At rest, water associated with glycogen may be regarded as “specially bound water”. Glycogen when replete constitutes of approximately 2% of muscle wet weight and approximately 5–10% of liver wet weight, but far less after exercise (liver and muscle) and fasting (liver) (Jentjens and Jeukendrup 2003). As such, 6 and 15–30% additional water may exist in muscle and liver respectively (Agius et al. 1991). The fate of such water when liberated within the total body water pool remains unresolved (Cheuvront and Montain 2017; Cotter 2017). This water would likely still contribute to TBW when measured by deuterium oxide (D2O) exchange. Therefore, whether or not this water can be an osmotically inactive store is of interest when measuring and determining fluid balance (King et al. 2008). If it is not osmotically active but can be released, then it would be a true store and would add to TBW, potentially offsetting fluid losses during exercise (Maughan et al. 2007). However, if it is in fact osmotically active, then it is simply part of freely available TBW and subject to the normal osmotic equilibria (and not a store per se), which is our hypothesis. If the additional water associated with glycogen is in fact a normal determinant of ICF, it may act purely to support water movement into the ECF in situations of dehydration. The theoretical basis of this has been described by King et al. (2008), although alternative suggestions have been proposed by Maughan et al. (2007).

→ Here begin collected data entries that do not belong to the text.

(** * cls_generator.py: the Clip Studio Paint colour-set (.cls) codec

    A shallow embedding of [CLSColor], [CLSGenerator] and [load_cls], and the
    properties of the binary codec.  Python integers are [Z], [bytes] objects
    are [list byte], [str] objects are lists of code points, exceptions are an
    explicit error type, and the two file objects ([open(.., 'wb')] and
    [open(.., 'rb')]) are states threaded through a small state-and-exception
    monad. *)

From Stdlib.Strings Require Import String Ascii Byte.
From Stdlib Require Import ZArith List Lia Bool.
Import ListNotations.
Open Scope Z_scope.

(** ** Python primitives used by the module *)

Module Py.

(** The exceptions that the module and the primitives it calls can raise. *)
Inductive exn : Type :=
| ValueError (msg : string)
| StructError
| UnicodeEncodeError.

Inductive result (A : Type) : Type :=
| Ok (a : A)
| Raise (e : exn).
Arguments Ok {A} a.
Arguments Raise {A} e.

(** Computations over a mutable object of type [S] that may raise.  The state
    reached when the exception is raised is kept. *)
Definition M (S A : Type) : Type := S -> result A * S.

Definition ret {S A} (a : A) : M S A := fun s => (Ok a, s).

Definition bind {S A B} (m : M S A) (k : A -> M S B) : M S B :=
  fun s =>
    match m s with
    | (Ok a, s') => k a s'
    | (Raise e, s') => (Raise e, s')
    end.

Definition raise {S A} (e : exn) : M S A := fun s => (Raise e, s).

(** A pure primitive that may raise, used inside a computation. *)
Definition lift {S A} (r : result A) : M S A := fun s => (r, s).

Definition len {A} (l : list A) : Z := Z.of_nat (length l).

(** *** Bytes *)

Definition bytes : Type := list byte.

Definition byte_to_Z (b : byte) : Z := Z.of_N (Byte.to_N b).

Definition Z_to_byte (z : Z) : byte :=
  match Byte.of_N (Z.to_N z) with
  | Some b => b
  | None => x00
  end.

(** *** struct.pack / struct.unpack

    Every format raises [struct.error] when an argument is out of the range
    of its field, and when the buffer to unpack has not exactly the size of
    the format. *)

(** The little-endian bytes of a 16-bit and of a 32-bit unsigned integer. *)
Definition le16 (v : Z) : bytes :=
  [Z_to_byte (v mod 256); Z_to_byte (v / 256)].

Definition le32 (v : Z) : bytes :=
  [Z_to_byte (v mod 256);
   Z_to_byte (v / 256 mod 256);
   Z_to_byte (v / 65536 mod 256);
   Z_to_byte (v / 16777216)].

(** [struct.pack('<H', v)] *)
Definition pack_H (v : Z) : result bytes :=
  if (0 <=? v) && (v <=? 65535) then Ok (le16 v) else Raise StructError.

(** [struct.pack('<I', v)] *)
Definition pack_I (v : Z) : result bytes :=
  if (0 <=? v) && (v <=? 4294967295) then Ok (le32 v) else Raise StructError.

Definition is_ubyte (v : Z) : bool := (0 <=? v) && (v <=? 255).

(** [struct.pack('BBBB', x, y, z, w)] *)
Definition pack_BBBB (x y z w : Z) : result bytes :=
  if is_ubyte x && is_ubyte y && is_ubyte z && is_ubyte w
  then Ok [Z_to_byte x; Z_to_byte y; Z_to_byte z; Z_to_byte w]
  else Raise StructError.

(** [struct.unpack('<H', data)[0]] *)
Definition unpack_H (data : bytes) : result Z :=
  match data with
  | [b0; b1] => Ok (byte_to_Z b0 + 256 * byte_to_Z b1)
  | _ => Raise StructError
  end.

(** [struct.unpack('<I', data)[0]] *)
Definition unpack_I (data : bytes) : result Z :=
  match data with
  | [b0; b1; b2; b3] =>
      Ok (byte_to_Z b0 + 256 * byte_to_Z b1
          + 65536 * byte_to_Z b2 + 16777216 * byte_to_Z b3)
  | _ => Raise StructError
  end.

(** [struct.unpack('BBBB', data)] *)
Definition unpack_BBBB (data : bytes) : result (Z * Z * Z * Z) :=
  match data with
  | [b0; b1; b2; b3] =>
      Ok (byte_to_Z b0, byte_to_Z b1, byte_to_Z b2, byte_to_Z b3)
  | _ => Raise StructError
  end.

To test our hypothesis, an investigation was conducted in vitro with glycogen at approximately 2% by mass (i.e., muscle) and approximately 5 and 10% by mass (i.e., liver) together with 150 mmol L−1 potassium dihydrogen phosphate (KH2PO4) (as found intra-cellularly) in a fixed mass of water and osmolality measured to investigate if glycogen provides an osmotically protected space for water. If the glycogen water was not osmotically available, the osmolality of the solution would be greater than expected due to ionic parts from dissociation of KH2PO4 being unable to access the glycogen bound water. However, if all the water is osmotically active and ionic parts diffuse within the glycogen structure freely, then osmolality would be predicted by normal ionic consideration (hypothesis). Although we could not replicate the true ultra structure of the cell as would be in vivo, there is no reason to believe that the intrinsic physical and chemical behaviour of the component parts (glycogen, potassium ions and phosphate ions) of such a system would be different in vivo from in vitro, but this is a limitation of the testing of our hypothesis. Furthermore, a theoretical exercise was conducted to delineate the changes in ECF and ICF consequent to a situation, where 2 L of sweat loss occurs in scenarios of either significant glycogen-associated water or limited glycogen-associated water.

Methods

Experimental design (practical)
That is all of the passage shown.